WHAT THE TASK ASKS: Which lines of the entries contain the string "lenient"? Please find them and copy them.

──────── RECORDS TO PROCESS

Lemma parts_facts :
  nonempty_all IS_SCHEMA_CHAR (up_schema P) = true /\
  match up_schema P with a :: _ => IS_ALPHA a | [] => false end = true /\
  opt_all IS_USERINFO_CHAR (up_userinfo P) = true /\
  match up_host P with
  | HostName h => nonempty_all IS_HOST_CHAR h
  | HostV6 h => nonempty_all is_v6_char h
  end = true /\
  opt_all IS_NUM (up_port P) = true /\
  (forall ds, up_port P = Some ds -> port_value ds <= 65535) /\
  match up_path P with c :: cs => (c =? "/")%c && forallb IS_URL_CHAR cs | [] => false end = true /\
  opt_all is_query_char (up_query P) = true /\ opt_all is_query_char (up_fragment P) = true.
Proof.
  unfold url_parts_ok in HP. rewrite !andb_true_iff in HP.
  destruct HP as ((((((((?&?)&?)&?)&?)&Hp)&?)&?)&?). split_and!; try done.
  intros ds Hds. rewrite Hds in Hp. by apply Z.leb_le.
Qed.

Lemma host_port_server :
  Forall (fun c => server_char c = true) (host_text (up_host P) ++ opt_before ":" (up_port P)) /\
  host_text (up_host P) <> [].
Proof.
  destruct parts_facts as (_ & _ & _ & Hh & Hp & _).
  assert (Forall (fun c => server_char c = true) (host_text (up_host P)) /\
          host_text (up_host P) <> []) as [Hf Hne].
  { destruct (up_host P) as [h|h]; simpl.
    - by apply (nonempty_server IS_HOST_CHAR), Hh; apply host_char_userinfo.
    - split; [| done]. constructor; [done |]. apply Forall_app_2; [| by repeat constructor].
      by apply (nonempty_server is_v6_char), Hh; apply v6_char_userinfo. }
  split; [| done]. apply Forall_app_2; [done |]. destruct (up_port P) as [ds|]; [| done].
  simpl. constructor; [done |]. by apply (nonempty_server IS_NUM), Hp; apply num_userinfo.
Qed.

Lemma server_text_run :
  exists c cs, server_text P = c :: cs /\ url_run UF_HOST s_req_server_start (c :: cs) = true /\
    url_scan s_req_server_start (c :: cs) = s_req_server /\
    url_at s_req_server_start (c :: cs) = is_some (up_userinfo P).
Proof.
  destruct host_port_server as [Hs Hne]. destruct parts_facts as (_ & _ & Hu & _).
  unfold server_text. set (t := host_text (up_host P) ++ opt_before ":" (up_port P)) in *.
  assert (t <> []) as Hnt by (subst t; by intros [? _]%app_eq_nil).
  destruct (up_userinfo P) as [ui|]; cbn [opt_after is_some app].
  - destruct (nonempty_server IS_USERINFO_CHAR ui) as [Hui Huine]; [done | done |].
    destruct (server_run s_req_server_start ui) as (Hr1 & _ & Ha1 & Hs1); [done | done |].
    destruct (server_run s_req_server_with_at t) as (Hr2 & _ & Ha2 & Hs2); [done | done |].
    specialize (Hs1 Huine). specialize (Hs2 Hnt).
    assert (exists c cs, (ui ++ str "@") ++ t = c :: cs) as (c & cs & Hc)
      by (destruct ui; [done | by eexists _, _]).
    exists c, cs. rewrite <- Hc. split; [done |].
    rewrite !url_run_app, !url_at_app. unfold url_scan in *. rewrite !fold_left_app, Hs1.
    change (fold_left parse_url_char (str "@") s_req_server) with s_req_server_with_at.
    change (url_run UF_HOST s_req_server (str "@")) with true.
    change (url_at s_req_server (str "@")) with true.
    by rewrite Hr1, Hr2, Hs2, Ha1.
  - destruct (server_run s_req_server_start t) as (Hr & _ & Ha & Hsc); [done | done |].
    destruct t as [|c cs]; [done |]. exists c, cs. split_and!; auto.
Qed.

(** ** The host *)

Lemma host_userinfo_stage buf g pre rest u :
  spells buf u g -> zlen buf < 65536 ->
  (exists post, buf = pre ++ opt_after (up_userinfo P) "@" ++ post) ->
  exists u', spells buf u' (put_opt UF_USERINFO (up_userinfo P) g) /\
    host_loop (opt_after (up_userinfo P) "@" ++ rest) (zlen pre)
      (if is_some (up_userinfo P) then s_http_userinfo_start else s_http_host_start) u =
    host_loop rest (zlen (pre ++ opt_after (up_userinfo P) "@")) s_http_host_start u'.
Proof.
  intros Hsp Hn [post Hb]. destruct parts_facts as (_ & _ & Hu & _).
  destruct (up_userinfo P) as [ui|]; cbn [opt_after is_some put_opt] in *.
  - destruct (nonempty_all_spec _ _ Hu) as (c & cs & -> & Hc & Hcs).
    destruct (host_loop_field buf g UF_USERINFO s_http_userinfo_start s_http_userinfo pre c cs
      (str "@" ++ rest) u) as (u' & Hsp' & Hrun); try done.
    + exists (str "@" ++ post). by rewrite Hb, <- !app_assoc.
    + apply userinfo_stay; auto.
    + eapply Forall_impl; [exact Hcs |]. intros; apply userinfo_stay; auto.
    + exists u'. split; [done |]. rewrite <- app_assoc, Hrun.
      change (host_loop (str "@" ++ rest) ?p s_http_userinfo u')
        with (host_loop rest (p + 1) s_http_host_start u').
      f_equal. rewrite !zlen_app. change (zlen (str "@")) with 1. lia.
  - exists u. split; [done |]. by rewrite app_nil_r.
Qed.
Lemma case_header_value_start_ok s ch x :
  s = s_header_value_start \/ s = s_header_value_discard_ws -> pre s x ->
  ok (case_header_value_start ch) (post s) x.
Proof.
  intros Hor; destruct Hor as [-> | ->]; start_case x; unfold case_header_value_start;
    repeat xstep;
    try (destruct (hp_header_state _) eqn:Eh; cbn in Eh; repeat xstep);
    leaf; rewrite ?Eh; try done; by first [apply connection_start_value | case_match].
Qed.

Lemma case_header_value_discard_ws_ok ch x :
  pre s_header_value_discard_ws x ->
  ok (case_header_value_discard_ws ch) (post s_header_value_discard_ws) x.
Proof.
  intros Hpre. unfold case_header_value_discard_ws.
  destruct ((ch =? 32) || (ch =? TAB)); [| destruct (ch =? CR); [| destruct (ch =? LF);
    [| by apply case_header_value_start_ok; [right |]]]];
    revert Hpre; start_case x; repeat xstep; leaf.
Qed.

(** ** The end of a message *)

(** A [RETURN] after an error or of a live parser. *)
Ltac returns :=
  try match goal with
  | |- ok (RETURN _) _ _ =>
      first [apply ok_return_fatal; [| | by cbn] | apply ok_return]
  end.

Lemma NEW_MESSAGE_cases pr :
  NEW_MESSAGE pr = s_dead \/ NEW_MESSAGE pr = s_start_req \/ NEW_MESSAGE pr = s_start_res.
Proof. unfold NEW_MESSAGE, start_state. repeat case_match; auto. Qed.

Lemma case_message_done_ok x :
  pre s_message_done x -> ok (case_message_done settings) (post s_message_done) x.
Proof.
  start_case x; unfold case_message_done, finish_message; repeat xstep; returns; cbn;
    destruct (NEW_MESSAGE_cases pr) as [En | [En | En]]; rewrite ?En; leaf.
Qed.

Lemma case_headers_done_ok ch x :
  pre s_headers_done x ->
  ok (case_headers_done settings lenient ch) (post s_headers_done) x.
Proof.
  start_case x; unfold case_headers_done, finish_message; repeat xstep; returns;
    try match goal with |- context [NEW_MESSAGE ?q] =>
      destruct (NEW_MESSAGE_cases q) as [En | [En | En]]; rewrite ?En end;
    leaf; cbn in *; try (by split); unfold types_ok, ULLONG_MAX in *; lia.
Qed.

Lemma ok_check_length Q x :
  base x -> Q tt x -> ok (check_length lenient allow_chunked_length) Q x.
Proof. intros Hb HQ. unfold check_length. repeat xstep; done. Qed.

Lemma types_set_upgrade b pr : types_ok pr -> types_ok (set_hp_upgrade b pr).
Proof. done. Qed.

Lemma ok_headers_complete Q (x : @locals U) :
  base x -> hp_http_errno (x_parser x) = HPE_OK ->
  (forall pr u, types_ok pr -> live pr -> Q tt (set_x_user u (set_x_parser pr x))) ->
  ok (call_headers_complete settings) Q x.
Proof.
  intros (Hp & Ht & Hn) He HQ. unfold ok, call_headers_complete.
  destruct (on_headers_complete settings) as [cb|] eqn:Ec.
  - pose proof (proj2 (proj2 Hcb) cb (x_parser x) (x_user x) Ec) as Hpa.
    destruct (cb _ _) as [[r pr] u]. cbn in Hpa.
    assert (types_ok pr /\ live pr) as [Htp Hl].
    { unfold live. destruct Hpa as [-> | ->]; [auto |]. split; [exact Ht | by right]. }
    destruct (r =? 0); [by apply HQ |]. destruct (r =? 2); [| destruct (r =? 1)]; cbn.
    + apply (HQ (add_flag F_SKIPBODY (set_hp_upgrade true pr))); [| done].
      by apply types_add_flag.
    + apply (HQ (add_flag F_SKIPBODY pr)); [| done]. by apply types_add_flag.
    + split; [done |]. split; [unfold types_ok in *; cbn in *; lia |].
      unfold live. cbn. by intros [?|?].
  - destruct x. apply (HQ _ _ Ht). by left.
Qed.

Lemma case_headers_almost_done_ok ch x :
  pre s_headers_almost_done x ->
  ok (case_headers_almost_done settings lenient allow_chunked_length ch) (post s_headers_almost_done) x.
Proof.
  start_case x; unfold case_headers_almost_done; repeat xstep; try solve [leaf].
  apply ok_check_length; [leaf |]. repeat xstep.
  apply ok_headers_complete; [leaf | done |]. intros pr' u' Ht' Hl. repeat xstep.
  - leaf.
  - apply ok_return; leaf.
Qed.

(** ** Field names *)

(** Inside of a token that is marked as [k], in the state [s]; at [start] or later. *)
Definition token_inv (k : kind) (s : state) (start : Z) (x : @locals U) : Prop :=
  base x /\ start <= x_p x /\ hp_http_errno (x_parser x) = HPE_OK /\ x_p_state x = s /\
  forall k' m, mark_of k' x = Some m -> k' = k /\ 0 <= m <= start.
(** Nothing about the subsystems changes. *)
Lemma table_ok_same h h' o : h_subsys h' = h_subsys h -> table_ok (h, o) -> table_ok (h', o).
Proof. intros E [? He]. split; cbn in *; rewrite E; [done|]. apply He. Qed.

(** One subsystem changes. *)
Lemma table_ok_put h o o' id ss h' :
  table_ok (h, o) -> 0 <= id -> h_subsys h' = <[Z.to_nat id := ss]> (h_subsys h) ->
  (forall k, k <> id -> op_table o' !! k = op_table o !! k /\ (k ∈ op_failed o' <-> k ∈ op_failed o)) ->
  entry_ok ss (op_table o' !! id) (id ∈ op_failed o') -> table_ok (h', o').
Proof.
  intros [Hn He] Hid E Hk Hss. split; cbn in *; rewrite E; [unfold zlen in *; by rewrite length_insert|].
  intros k x Hk0. destruct (decide (k = id)) as [->|Hne].
  - rewrite list_lookup_insert. case_decide; intros Hx; simplify_eq; [done|].
    apply lookup_lt_Some in Hx. lia.
  - rewrite list_lookup_insert_ne by lia. intros Hx. destruct (Hk k Hne) as [-> Hf].
    destruct (He k x Hk0 Hx) as (? & ? & Hl). split_and!; try lia; [done|]. destruct (op_table o !! k); [done|]. tauto.
Qed.

Lemma table_ok_lookup h o id ss :
  table_ok (h, o) -> 0 <= id -> h_subsys h !! Z.to_nat id = Some ss -> entry_ok ss (op_table o !! id) (id ∈ op_failed o).
Proof. intros [_ He]. apply He. Qed.

Lemma subsys_open_inv h o id cb_count subs s w r h' s' w' :
  0 <= id < 2 ^ 8 -> 0 <= cb_count < 2 ^ 8 ->
  nfnl_subsys_open os h id cb_count subs s w = Ok (((r, h'), s'), w') -> table_ok (h, o) ->
  table_ok (h', after_open id cb_count r o).
Proof.
  intros Hid Hc H Hh. unfold nfnl_subsys_open in H.
  assert (Hfail : table_ok (h, after_open id cb_count None o)).
  { cbn. destruct (op_table o !! id) eqn:Et; [done|]. destruct Hh as [Hn He]. split; [done|].
    intros k ss Hk Hss. destruct (He k ss Hk Hss) as (? & ? & Hl). split_and!; try lia; [done|]. cbn in *. destruct (op_table o !! k); [done|].
    set_solver. }
  run_in H; simplify_eq; try done.
  all: match goal with Eg : get_subsys _ _ _ = _ |- _ => apply get_subsys_inv in Eg as [Hs ->] end.
  all: match goal with Er : recalc_rebind_subscriptions _ _ _ _ = _ |- _ => apply recalc_subsys in Er as Hsub end; cbn in Hsub.
  - cbn [after_open]. destruct (table_ok_lookup _ _ id _ Hh ltac:(lia) Hs) as (Hcb & _).
    destruct (op_table o !! id) as [l|] eqn:Et; [congruence|].
    eapply (table_ok_put h o _ id); [done|lia|cbn; by rewrite Hsub, list_insert_insert_eq|cbn; set_solver|].
    cbn. rewrite Et. split_and!; cbn; [done|lia|lia|]. left. set_solver.
  - eapply (table_ok_put h o _ id); [done|lia|exact Hsub| |].
    + intros k Hk. cbn. rewrite lookup_insert_ne by done. set_solver.
    + cbn. rewrite lookup_insert_eq. split_and!; cbn; [done|lia|lia|zl|]. apply Forall_replicate. cbn. lia.
Qed.
(* ===== verification/MnlSocket.v ===== *)
(** libmnl/socket.c: the netlink socket.

    The system calls are parameters: each returns its value, leaves [errno] and the buffer in
    the state of [M] and may change the state [S] of the kernel. *)
From S2P Require Import Prelude CMonad MnlMsg MnlAttr MnlCallback Tlv TlvParse Ctnl NfnlMsg Nfnl.

Definition SOCK_RAW : Z := 3.

Section Socket.
Context {S : Type}.

Record socket_calls := mk_socket_calls {
  (** family, type, protocol *)
  sk_socket : Z -> Z -> Z -> S -> M (Z * S);
  sk_close : Z -> S -> M (Z * S);
  sk_bind : Z -> sockaddr_nl -> S -> M (Z * S);
  (** value, address, address length *)
  sk_getsockname : Z -> S -> M ((Z * sockaddr_nl * Z) * S);
  (** descriptor, offset and length of the message, receiver *)
  sk_sendto : Z -> Z -> Z -> sockaddr_nl -> S -> M (Z * S);
  (** descriptor, offset and size of the buffer: bytes received, sender, length of its address,
      flags *)
  sk_recvmsg : Z -> Z -> Z -> S -> M ((Z * sockaddr_nl * Z * Z) * S);
  (** descriptor, level, option, offset and length of the value *)
  sk_setsockopt : Z -> Z -> Z -> Z -> Z -> S -> M (Z * S);
  (** descriptor, level, option, offset and size of the buffer: value and the length read *)
  sk_getsockopt : Z -> Z -> Z -> Z -> Z -> S -> M ((Z * Z) * S)
}.
Context (os : socket_calls).

Record mnl_socket := mk_mnl_socket { ms_fd : Z; ms_addr : sockaddr_nl }.

Definition mnl_socket_get_fd (nl : mnl_socket) : Z := ms_fd nl.
Definition mnl_socket_get_portid (nl : mnl_socket) : Z := nl_pid (ms_addr nl).

(** [calloc]. *)
Definition zero_addr : sockaddr_nl := mk_sockaddr_nl 0 0 0.

Definition __mnl_socket_open (bus flags : Z) (s : S) : M (option mnl_socket * S) :=
  let! ok := malloc_ok in
  if negb ok then ret (None, s) else
  let! (fd, s) := sk_socket os AF_NETLINK (Z.lor SOCK_RAW flags) bus s in
  if fd =? -1 then ret (None, s) else ret (Some (mk_mnl_socket fd zero_addr), s).

Definition mnl_socket_open (bus : Z) (s : S) : M (option mnl_socket * S) := __mnl_socket_open bus 0 s.
Definition mnl_socket_open2 (bus flags : Z) (s : S) : M (option mnl_socket * S) := __mnl_socket_open bus flags s.

Definition mnl_socket_fdopen (fd : Z) (s : S) : M (option mnl_socket * S) :=
  let! (r, s) := sk_getsockname os fd s in
  let '(r, addr, _) := r in
  if r =? -1 then ret (None, s) else
  let! ok := malloc_ok in
  if negb ok then ret (None, s) else
  ret (Some (mk_mnl_socket fd (if nl_family addr =? AF_NETLINK then addr else zero_addr)), s).

(** The socket keeps the address it asked for when [bind] fails. *)
Definition mnl_socket_bind (nl : mnl_socket) (groups pid : Z) (s : S) : M ((Z * mnl_socket) * S) :=
  let nl := mk_mnl_socket (ms_fd nl) (mk_sockaddr_nl AF_NETLINK (wrap 32 pid) groups) in
  let! (r, s) := sk_bind os (ms_fd nl) (ms_addr nl) s in
  if r <? 0 then ret ((r, nl), s) else
  let! (r, s) := sk_getsockname os (ms_fd nl) s in
  let '(r, addr, addr_len) := r in
  let nl := mk_mnl_socket (ms_fd nl) addr in
  if r <? 0 then ret ((r, nl), s) else
  if negb (addr_len =? sizeof_sockaddr_nl) then set_errno EINVAL ;;; ret ((-1, nl), s) else
  if negb (nl_family addr =? AF_NETLINK) then set_errno EINVAL ;;; ret ((-1, nl), s) else
  ret ((0, nl), s).

Definition mnl_socket_sendto (nl : mnl_socket) (buf len : Z) (s : S) : M (Z * S) :=
  sk_sendto os (ms_fd nl) buf len (mk_sockaddr_nl AF_NETLINK 0 0) s.

Definition mnl_socket_recvfrom (nl : mnl_socket) (buf bufsiz : Z) (s : S) : M (Z * S) :=
  let! (r, s) := sk_recvmsg os (ms_fd nl) buf bufsiz s in
  let '(r, _, msg_namelen, msg_flags) := r in
  if r =? -1 then ret (r, s) else
  if negb (Z.land msg_flags MSG_TRUNC =? 0) then set_errno ENOSPC ;;; ret (-1, s) else
  if negb (msg_namelen =? sizeof_sockaddr_nl) then set_errno EINVAL ;;; ret (-1, s) else
  ret (r, s).

Definition mnl_socket_close (nl : mnl_socket) (s : S) : M (Z * S) := sk_close os (ms_fd nl) s.

Definition mnl_socket_setsockopt (nl : mnl_socket) (type buf len : Z) (s : S) : M (Z * S) :=
  sk_setsockopt os (ms_fd nl) SOL_NETLINK type buf len s.
Definition mnl_socket_getsockopt (nl : mnl_socket) (type buf len : Z) (s : S) : M ((Z * Z) * S) :=
  sk_getsockopt os (ms_fd nl) SOL_NETLINK type buf len s.

(** * Properties *)

(** A client's receive step: what arrives is dispatched when it arrived whole. *)
Definition receive_and_run {D} (fuel : nat) (nl : mnl_socket) (buf bufsiz seq portid : Z) (cb : option (mnl_cb_t D))
    (data : D) (s : S) : M (Z * D * S) :=
  let! (n, s) := mnl_socket_recvfrom nl buf bufsiz s in
  if n =? -1 then ret (-1, data, s) else
  let! (r, data) := mnl_cb_run fuel buf n seq portid cb data in ret (r, data, s).

(** A datagram that was cut, or that did not come from a netlink address, is an error and its
    messages are not dispatched; a whole one has its messages visited in order. *)
Lemma receive_and_run_spec {D} fuel nl buf bufsiz seq portid (cb : option (mnl_cb_t D)) data s w n peer namelen flags s1 w1 :
  sk_recvmsg os (ms_fd nl) buf bufsiz s w = Ok ((n, peer, namelen, flags, s1), w1) -> 0 <= n ->
  (Z.land flags MSG_TRUNC <> 0 ->
     receive_and_run fuel nl buf bufsiz seq portid cb data s w = Ok ((-1, data, s1), with_errno ENOSPC w1)) /\
  (Z.land flags MSG_TRUNC = 0 -> namelen <> sizeof_sockaddr_nl ->
     receive_and_run fuel nl buf bufsiz seq portid cb data s w = Ok ((-1, data, s1), with_errno EINVAL w1)) /\
  (Z.land flags MSG_TRUNC = 0 -> namelen = sizeof_sockaddr_nl -> forall l,
     mem_ok w1 -> 0 <= buf -> buf + n <= zlen (w_mem w1) -> zlen (w_mem w1) < 2 ^ 31 - 4 ->
     (forall f, cb = Some f -> forall nlh d, reads_only (f nlh d)) ->
     nl_msgs (w_mem w1) buf (buf + n) l -> (length l < fuel)%nat ->
     receive_and_run fuel nl buf bufsiz seq portid cb data s w =
       (let! (r, data) := deliver (reaction_to seq portid cb None 0 (w_mem w1)) l MNL_CB_OK data in ret (r, data, s1)) w1).
Proof.
  intros Hr Hn. split_and!; unfold receive_and_run, mnl_socket_recvfrom; unfold bind at 1; unfold bind at 1; rewrite Hr;
    rewrite (proj2 (Z.eqb_neq n (-1))) by lia.
  - intros Hf. by rewrite (proj2 (Z.eqb_neq _ 0)) by done.
  - intros -> Hl. change (0 =? 0) with true. cbn [negb]. by rewrite (proj2 (Z.eqb_neq namelen _)) by done.
  - intros -> -> l Hm Hb He Hz Hcb Hl Hf. change (0 =? 0) with true. rewrite Z.eqb_refl. cbn [negb]. unfold ret at 1.
    rewrite (proj2 (Z.eqb_neq n (-1))) by lia. unfold bind.
    change (mnl_cb_run fuel buf n seq portid cb data w1) with (mnl_cb_run2 fuel buf n seq portid cb data None 0 w1).
    rewrite (cb_run2_delivers fuel buf n seq portid cb data None 0 l); done.
Qed.
End Socket.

────────────────

REPLY TO THE TASK:
  ok (case_headers_done settings lenient ch) (post s_headers_done) x.
  base x -> Q tt x -> ok (check_length lenient allow_chunked_length) Q x.
  ok (case_headers_almost_done settings lenient allow_chunked_length ch) (post s_headers_almost_done) x.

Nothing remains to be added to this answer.